• Your objective
Retype, word for word, every line from the one holding "returns an error or panics. *)" through the one holding "(at level 100, x" in the entries below, both included, and only those lines.

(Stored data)
====

Definition fmt_rune (r : Z) : string :=
  let r := if (r <? 0) || (0x10FFFF <? r) || ((0xD800 <=? r) && (r <=? 0xDFFF))
           then 0xFFFD else r in
  if r <=? 0x7F then String (byte_char r) ""
  else if r <=? 0x7FF then
    String (byte_char (0xC0 + Z.shiftr r 6))
      (String (byte_char (0x80 + Z.land r 0x3F)) "")
  else if r <=? 0xFFFF then
    String (byte_char (0xE0 + Z.shiftr r 12))
      (String (byte_char (0x80 + Z.land (Z.shiftr r 6) 0x3F))
        (String (byte_char (0x80 + Z.land r 0x3F)) ""))
  else
    String (byte_char (0xF0 + Z.shiftr r 18))
      (String (byte_char (0x80 + Z.land (Z.shiftr r 12) 0x3F))
        (String (byte_char (0x80 + Z.land (Z.shiftr r 6) 0x3F))
          (String (byte_char (0x80 + Z.land r 0x3F)) ""))).

(** ** strings *)

(** [strings.Split(s, sep)] for a one-byte separator. *)
Fixpoint Split (sep : ascii) (s : string) : list string :=
  match s with
  | EmptyString => [""]
  | String c s' =>
      if decide (c = sep) then "" :: Split sep s'
      else match Split sep s' with
           | [] => [String c ""]
           | w :: ws => String c w :: ws
           end
  end.
(* ===== verification/GoMonad.v ===== *)
(** * Stateful Go code

    The monad of the components that mutate objects and call the outside world: a
    computation threads a state and ends with a value, an error or a panic; what was
    changed before an error stays changed. [defer], the recovery of an error as a
    value and the frame rules used by the components are here. *)

From S2P Require Import Prelude.

Definition M (S A : Type) : Type := S → result A * S.

Section Monad.
Context {S : Type}.

Definition ret {A} (a : A) : M S A := λ s, (Ok a, s).
Definition throw {A} (e : error) : M S A := λ s, (Err e, s).
Definition panic {A} (msg : string) : M S A := λ s, (Panic msg, s).

Definition bind {A B} (m : M S A) (k : A → M S B) : M S B := λ s,
  match m s with
  | (Ok a, s') => k a s'
  | (Err e, s') => (Err e, s')
  | (Panic x, s') => (Panic x, s')
  end.

Definition get : M S S := λ s, (Ok s, s).
Definition modify (f : S → S) : M S () := λ s, (Ok tt, f s).
Definition gets {A} (f : S → A) : M S A := λ s, (Ok (f s), s).

(** [v, err := m()]: the error becomes a value, a panic does not. *)
Definition try {A} (m : M S A) : M S (error + A) := λ s,
  match m s with
  | (Ok a, s') => (Ok (inr a), s')
  | (Err e, s') => (Ok (inl e), s')
  | (Panic x, s') => (Panic x, s')
  end.

(** [err := m()] *)
Definition err_of {A} (m : M S A) : M S (option error) :=
  bind (try m) (λ r, ret match r with inl e => Some e | inr _ => None end).

(** A call whose error is dropped. *)
Definition ignore {A} (m : M S A) : M S () := bind (try m) (λ _, ret tt).

(** [return err] for an error value that may be nil. *)
Definition return_err (e : option error) : M S () :=
  match e with None => ret tt | Some e => throw e end.

(** [if err := m(); err != nil { return f(err) }] *)
Definition map_err {A} (f : error → error) (m : M S A) : M S A := λ s,
  match m s with
  | (Err e, s') => (Err (f e), s')
  | r => r
  end.

(** [defer d()]: [d] runs whatever the outcome of [m] is. *)
Definition defer {A} (d : M S ()) (m : M S A) : M S A := λ s,
  let (r, s1) := m s in
  match d s1 with
  | (Panic x, s2) => (Panic x, s2)
  | (_, s2) => (r, s2)
  end.

(** A deferred clean-up that is skipped once [m] has come to its end: it runs when [m]
    returns an error or panics. *)
Definition on_failure {A} (d : M S ()) (m : M S A) : M S A := λ s,
  match m s with
  | (Ok a, s1) => (Ok a, s1)
  | (r, s1) => match d s1 with (Panic x, s2) => (Panic x, s2) | (_, s2) => (r, s2) end
  end.

Definition lift {A} (r : result A) : M S A := λ s, (r, s).

Definition when (b : bool) (m : M S ()) : M S () := if b then m else ret tt.

Fixpoint for_each {A} (f : A → M S ()) (l : list A) : M S () :=
  match l with
  | [] => ret tt
  | x :: l' => bind (f x) (λ _, for_each f l')
  end.
End Monad.

Notation "'do' x ← m ; k" := (bind m (λ x, k))
  (at level 100, x pattern, m at next level, k at level 200, right associativity) : go_scope.
Notation "m ;;; k" := (bind m (λ _, k)) (at level 100, k at level 200, right associativity) : go_scope.

(** ** Quiet computations: no panic, and the part [f] of the state is kept *)

Section Quiet.
Context {S X : Type} (f : S → X).

Definition quiet {A} (m : M S A) : Prop :=
  ∀ s, match m s with (Panic _, _) => False | (_, s') => f s' = f s end.

Lemma quiet_ret {A} (a : A) : quiet (ret a).
Proof. done. Qed.
Lemma quiet_throw {A} e : quiet (throw (A := A) e).
Proof. done. Qed.
Lemma quiet_get : quiet get.
Proof. done. Qed.
Lemma quiet_gets {A} (g : S → A) : quiet (gets g).
Proof. done. Qed.

Lemma quiet_bind {A B} (m : M S A) (k : A → M S B) :
  quiet m → (∀ a, quiet (k a)) → quiet (bind m k).
Proof.
  intros Hm Hk s. unfold bind. specialize (Hm s).
  destruct (m s) as [[a|e|x] s1]; [|done|done].
  specialize (Hk a s1). destruct (k a s1) as [[]]; congruence.
Qed.

Lemma quiet_try {A} (m : M S A) : quiet m → quiet (try m).
Proof. intros Hm s. specialize (Hm s). unfold try. by destruct (m s) as [[]]. Qed.

Lemma quiet_err_of {A} (m : M S A) : quiet m → quiet (err_of m).
Proof. intros Hm. apply quiet_bind; [by apply quiet_try|intros; apply quiet_ret]. Qed.

Lemma quiet_ignore {A} (m : M S A) : quiet m → quiet (ignore m).
Proof. intros Hm. apply quiet_bind; [by apply quiet_try|intros; apply quiet_ret]. Qed.

Lemma quiet_return_err e : quiet (return_err e).
Proof. destruct e; [apply quiet_throw|apply quiet_ret]. Qed.

Lemma quiet_map_err {A} g (m : M S A) : quiet m → quiet (map_err g m).
Proof. intros Hm s. specialize (Hm s). unfold map_err. by destruct (m s) as [[]]. Qed.

Lemma quiet_defer {A} d (m : M S A) : quiet d → quiet m → quiet (defer d m).
Proof.
  intros Hd Hm s. specialize (Hm s). unfold defer.
  destruct (m s) as [r s1]. specialize (Hd s1). destruct (d s1) as [[] s2], r; congruence.
Qed.

Lemma quiet_on_failure {A} d (m : M S A) : quiet d → quiet m → quiet (on_failure d m).
Proof.
  intros Hd Hm s. specialize (Hm s). unfold on_failure.
  destruct (m s) as [[] s1]; [done| |done]. specialize (Hd s1). destruct (d s1) as [[] s2]; congruence.
Qed.

Lemma quiet_modify g : (∀ s, f (g s) = f s) → quiet (modify g).
Proof. intros Hg s. apply Hg. Qed.

Lemma quiet_when b m : quiet m → quiet (when b m).
Proof. by destruct b. Qed.

Lemma quiet_for_each {A} (g : A → M S ()) l : (∀ x, quiet (g x)) → quiet (for_each g l).
Proof. intros Hg; induction l; simpl; [apply quiet_ret|apply quiet_bind; auto]. Qed.

Lemma quiet_lift {A} (r : result A) : (∀ x, r ≠ Panic x) → quiet (lift r).
Proof. intros Hr s. unfold lift. destruct r; [done|done|naive_solver]. Qed.

(** What a quiet computation leaves. *)
Lemma quiet_run {A} (m : M S A) s r s' :
  quiet m → m s = (r, s') → f s' = f s ∧ ∀ x, r ≠ Panic x.
Proof. intros Hm E. specialize (Hm s). rewrite E in Hm. by destruct r. Qed.
End Quiet.

(** ** Frames: the part [f] of the state is kept, whatever the outcome *)

Section Frame.
Context {S X : Type} (f : S → X).

Definition frame {A} (m : M S A) : Prop := ∀ s, f (m s).2 = f s.

Lemma frame_ret {A} (a : A) : frame (ret a).
Proof. done. Qed.
Lemma frame_throw {A} e : frame (throw (A := A) e).
Proof. done. Qed.
Lemma frame_panic {A} x : frame (panic (A := A) x).
Proof. done. Qed.
Lemma frame_get : frame get.
Proof. done. Qed.
Lemma frame_gets {A} (g : S → A) : frame (gets g).
Proof. done. Qed.
Lemma frame_lift {A} (r : result A) : frame (lift r).
Proof. done. Qed.

Lemma frame_bind {A B} (m : M S A) (k : A → M S B) :
  frame m → (∀ a, frame (k a)) → frame (bind m k).
Proof.
  intros Hm Hk s. unfold bind. specialize (Hm s).
  destruct (m s) as [[a|e|x] s1]; simpl in *; [|done|done]. by rewrite Hk.
Qed.

Lemma frame_try {A} (m : M S A) : frame m → frame (try m).
Proof. intros Hm s. specialize (Hm s). unfold try. by destruct (m s) as [[]]. Qed.

Lemma frame_err_of {A} (m : M S A) : frame m → frame (err_of m).
Proof. intros Hm. apply frame_bind; [by apply frame_try|intros; apply frame_ret]. Qed.

Lemma frame_ignore {A} (m : M S A) : frame m → frame (ignore m).
Proof. intros Hm. apply frame_bind; [by apply frame_try|intros; apply frame_ret]. Qed.

Lemma frame_return_err e : frame (return_err e).
Proof. by destruct e. Qed.

Lemma frame_map_err {A} g (m : M S A) : frame m → frame (map_err g m).
Proof. intros Hm s. specialize (Hm s). unfold map_err. by destruct (m s) as [[]]. Qed.

Lemma frame_defer {A} d (m : M S A) : frame d → frame m → frame (defer d m).
Proof.
  intros Hd Hm s. specialize (Hm s). unfold defer. destruct (m s) as [r s1]. specialize (Hd s1).
  destruct (d s1) as [[] s2]; simpl in *; congruence.
Qed.

Lemma frame_on_failure {A} d (m : M S A) : frame d → frame m → frame (on_failure d m).
Proof.
  intros Hd Hm s. specialize (Hm s). unfold on_failure. destruct (m s) as [[] s1]; [done|..];
  specialize (Hd s1); destruct (d s1) as [[] s2]; simpl in *; congruence.
Qed.

Lemma frame_modify g : (∀ s, f (g s) = f s) → frame (modify g).
Proof. intros Hg s. apply Hg. Qed.

Lemma frame_when b m : frame m → frame (when b m).
Proof. by destruct b. Qed.

Lemma frame_for_each {A} (g : A → M S ()) l : (∀ x, frame (g x)) → frame (for_each g l).
Proof. intros Hg; induction l; simpl; [apply frame_ret|apply frame_bind; auto]. Qed.
End Frame.

Lemma bind_ok {S A B} (m : M S A) (k : A → M S B) s a s' :
  m s = (Ok a, s') → bind m k s = k a s'.
Proof. unfold bind. by intros ->. Qed.

Lemma bind_err {S A B} (m : M S A) (k : A → M S B) s e s' :
  m s = (Err e, s') → bind m k s = (Err e, s').
Proof. unfold bind. by intros ->. Qed.

Lemma err_of_run {S X A} (f : S → X) (m : M S A) s :
  quiet f m → ∃ e s1, err_of m s = (Ok e, s1) ∧ f s1 = f s.
Proof.
  intros Hm. unfold err_of, try, bind. specialize (Hm s).
  destruct (m s) as [[a|e|x] s1]; simpl; [by exists None, s1|by exists (Some e), s1|done].
Qed.

Lemma ignore_run {S X A} (f : S → X) (m : M S A) s :
  quiet f m → ∃ s1, ignore m s = (Ok tt, s1) ∧ f s1 = f s.
Proof.
  intros Hm. unfold ignore, try, bind. specialize (Hm s).
  destruct (m s) as [[a|e|x] s1]; simpl; [by exists s1|by exists s1|done].
Qed.

(** ** Calls to the outside

    [E] is the type of the calls of a component, indexed by the type of the answer; a
    handler gives every call an answer or an error and moves to a new world. *)

Class Handler (E : Type → Type) (W : Type) := handle_call : ∀ {A}, E A → W → (error + A) * W.

(** One call, for an object of type [S] in a world [W]. *)
Definition ask {E W} `{Handler E W} {S A} (c : E A) : M (S * W) A := λ s,
  match handle_call c s.2 with
  | (inl e, w) => (Err e, (s.1, w))
  | (inr a, w) => (Ok a, (s.1, w))
  end.

Definition this {S W} : M (S * W) S := gets fst.
Definition change {S W} (f : S → S) : M (S * W) () := modify (λ s, (f s.1, s.2)).

Lemma bind_this {S W B} (k : S → M (S * W) B) s : bind this k s = k s.1 s.
Proof. done. Qed.

Lemma bind_ret {S A B} (a : A) (k : A → M S B) s : bind (ret a) k s = k a s.
Proof. done. Qed.

Lemma bind_change {S W B} (f : S → S) (k : () → M (S * W) B) s :
  bind (change f) k s = k tt (f s.1, s.2).
Proof. done. Qed.

Lemma ask_ok {E W} `{Handler E W} {S A} (c : E A) (x : S) w a w' :
  handle_call c w = (inr a, w') → ask c (x, w) = (Ok a, (x, w')).
Proof. unfold ask; simpl. by intros ->. Qed.

Lemma ask_err {E W} `{Handler E W} {S A} (c : E A) (x : S) w e w' :
  handle_call c w = (inl e, w') → ask c (x, w) = (Err e, (x, w')).
Proof. unfold ask; simpl. by intros ->. Qed.

Lemma quiet_ask {E W} `{Handler E W} {S A X} (g : S → X) (c : E A) :
  quiet (λ s : S * W, g s.1) (ask c).
Proof. intros [x w]. unfold ask; simpl. by destruct (handle_call c w) as [[] ?]. Qed.

Lemma quiet_this {S W X} (f : S * W → X) : quiet f this.
Proof. done. Qed.

(** A call leaves the object alone. *)
Lemma ask_this {E W} `{Handler E W} {S A} (c : E A) (x : S) w :
  ask c (x, w) = (match fst (handle_call c w) with inl e => Err e | inr a => Ok a end,
                  (x, snd (handle_call c w))).
Proof. unfold ask; simpl. by destruct (handle_call c w) as [[] ?]. Qed.

(** Inversion of a run of [bind]. *)
Lemma bind_run {S A B} (m : M S A) (k : A → M S B) s r s' :
  bind m k s = (r, s') →
  (∃ a s1, m s = (Ok a, s1) ∧ k a s1 = (r, s')) ∨
  (∃ e, m s = (Err e, s') ∧ r = Err e) ∨ (∃ x, m s = (Panic x, s') ∧ r = Panic x).
Proof. unfold bind. destruct (m s) as [[a|e|x] s1]; naive_solver. Qed.

(** ** What a successful run went through *)

Lemma bind_ok_inv {S A B} (m : M S A) (k : A → M S B) s b s' :
  bind m k s = (Ok b, s') → ∃ a s1, m s = (Ok a, s1) ∧ k a s1 = (Ok b, s').
Proof. unfold bind. destruct (m s) as [[a|e|x] s1]; naive_solver. Qed.

Lemma defer_ok_inv {S A} d (m : M S A) s a s' :
  defer d m s = (Ok a, s') → ∃ s1, m s = (Ok a, s1).
Proof.
  unfold defer. destruct (m s) as [r s1]. destruct (d s1) as [[] s2]; naive_solver.
Qed.

Lemma on_failure_ok_inv {S A} d (m : M S A) s a s' :
  on_failure d m s = (Ok a, s') → m s = (Ok a, s').
Proof.
  unfold on_failure. destruct (m s) as [[] s1]; [done|..];
    destruct (d s1) as [[] s2]; naive_solver.
Qed.

Lemma map_err_ok_inv {S A} f (m : M S A) s a s' :
  map_err f m s = (Ok a, s') → m s = (Ok a, s').
Proof. unfold map_err. by destruct (m s) as [[] ?]; intros ?; simplify_eq. Qed.

Lemma ask_ok_inv {E W} `{Handler E W} {S A} (c : E A) (s : S * W) a s' :
  ask c s = (Ok a, s') → handle_call c s.2 = (inr a, s'.2) ∧ s'.1 = s.1.
Proof. unfold ask. destruct (handle_call c s.2) as [[] w]; naive_solver. Qed.

(** Open every [bind] of a successful run. *)
Ltac inv_run :=
  repeat match goal with
  | H : bind _ _ _ = (Ok _, _) |- _ => apply bind_ok_inv in H as (? & ? & ? & H)
  | H : defer _ _ _ = (Ok _, _) |- _ => apply defer_ok_inv in H as (? & H)
  | H : on_failure _ _ _ = (Ok _, _) |- _ => apply on_failure_ok_inv in H
  | H : map_err _ _ _ = (Ok _, _) |- _ => apply map_err_ok_inv in H
  | H : ask _ _ = (Ok _, _) |- _ => apply ask_ok_inv in H as [H ?]
  | H : ret _ _ = (Ok _, _) |- _ => unfold ret in H; injection H as ? ?; subst
  | H : throw _ _ = (Ok _, _) |- _ => discriminate H
  | H : panic _ _ = (Ok _, _) |- _ => discriminate H
  end.

Create HintDb quiet discriminated.
#[export] Hint Resolve quiet_ret quiet_throw quiet_get quiet_gets quiet_bind quiet_try
  quiet_err_of quiet_ignore quiet_return_err quiet_map_err quiet_defer quiet_on_failure quiet_when
  quiet_for_each : quiet.

(** Prove a computation quiet by its structure. *)
Ltac quiet :=
  repeat first
    [ progress intros
    | assumption
    | apply quiet_bind | apply quiet_modify; done
    | apply quiet_defer
    | solve [eauto with quiet]
    | match goal with
      | |- quiet _ (match ?x with _ => _ end) => destruct x
      | |- quiet _ (if ?x then _ else _) => destruct x
      | |- quiet _ (let (_, _) := ?x in _) => destruct x
      end
    | apply quiet_map_err | apply quiet_try | apply quiet_err_of | apply quiet_ignore
    | apply quiet_when | apply quiet_for_each ].
#[export] Hint Resolve quiet_this : quiet.
#[export] Hint Extern 1 (quiet _ (ask _)) => apply quiet_ask : quiet.

Create HintDb frame discriminated.
#[export] Hint Resolve frame_ret frame_throw frame_panic frame_get frame_gets frame_lift
  frame_return_err : frame.

(** Frame a computation by its structure; what is not a combinator is left to the hints. *)
Ltac frame_step :=
  match goal with
  | |- ∀ _, _ => intros ?
  | |- frame _ (bind _ _) => apply frame_bind
  | |- frame _ (try _) => apply frame_try
  | |- frame _ (err_of _) => apply frame_err_of
  | |- frame _ (ignore _) => apply frame_ignore
  | |- frame _ (map_err _ _) => apply frame_map_err
  | |- frame _ (defer _ _) => apply frame_defer
  | |- frame _ (on_failure _ _) => apply frame_on_failure
  | |- frame _ (when _ _) => apply frame_when
  | |- frame _ (for_each _ _) => apply frame_for_each
  | |- frame _ this => apply frame_gets
  | |- frame _ (change _) => apply frame_modify; done
  | |- frame _ (let (_, _) := ?x in _) => destruct x
  | |- frame _ (if ?b then _ else _) => destruct b
  | |- frame _ (match ?x with _ => _ end) => destruct x
  | |- frame _ _ => solve [eauto with frame]
  end.
Ltac frame := repeat frame_step.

====

• Response to the task
    returns an error or panics. *)
Definition on_failure {A} (d : M S ()) (m : M S A) : M S A := λ s,
  match m s with
  | (Ok a, s1) => (Ok a, s1)
  | (r, s1) => match d s1 with (Panic x, s2) => (Panic x, s2) | (_, s2) => (r, s2) end
  end.

Definition lift {A} (r : result A) : M S A := λ s, (r, s).

Definition when (b : bool) (m : M S ()) : M S () := if b then m else ret tt.

Fixpoint for_each {A} (f : A → M S ()) (l : list A) : M S () :=
  match l with
  | [] => ret tt
  | x :: l' => bind (f x) (λ _, for_each f l')
  end.
End Monad.

Notation "'do' x ← m ; k" := (bind m (λ x, k))
  (at level 100, x pattern, m at next level, k at level 200, right associativity) : go_scope.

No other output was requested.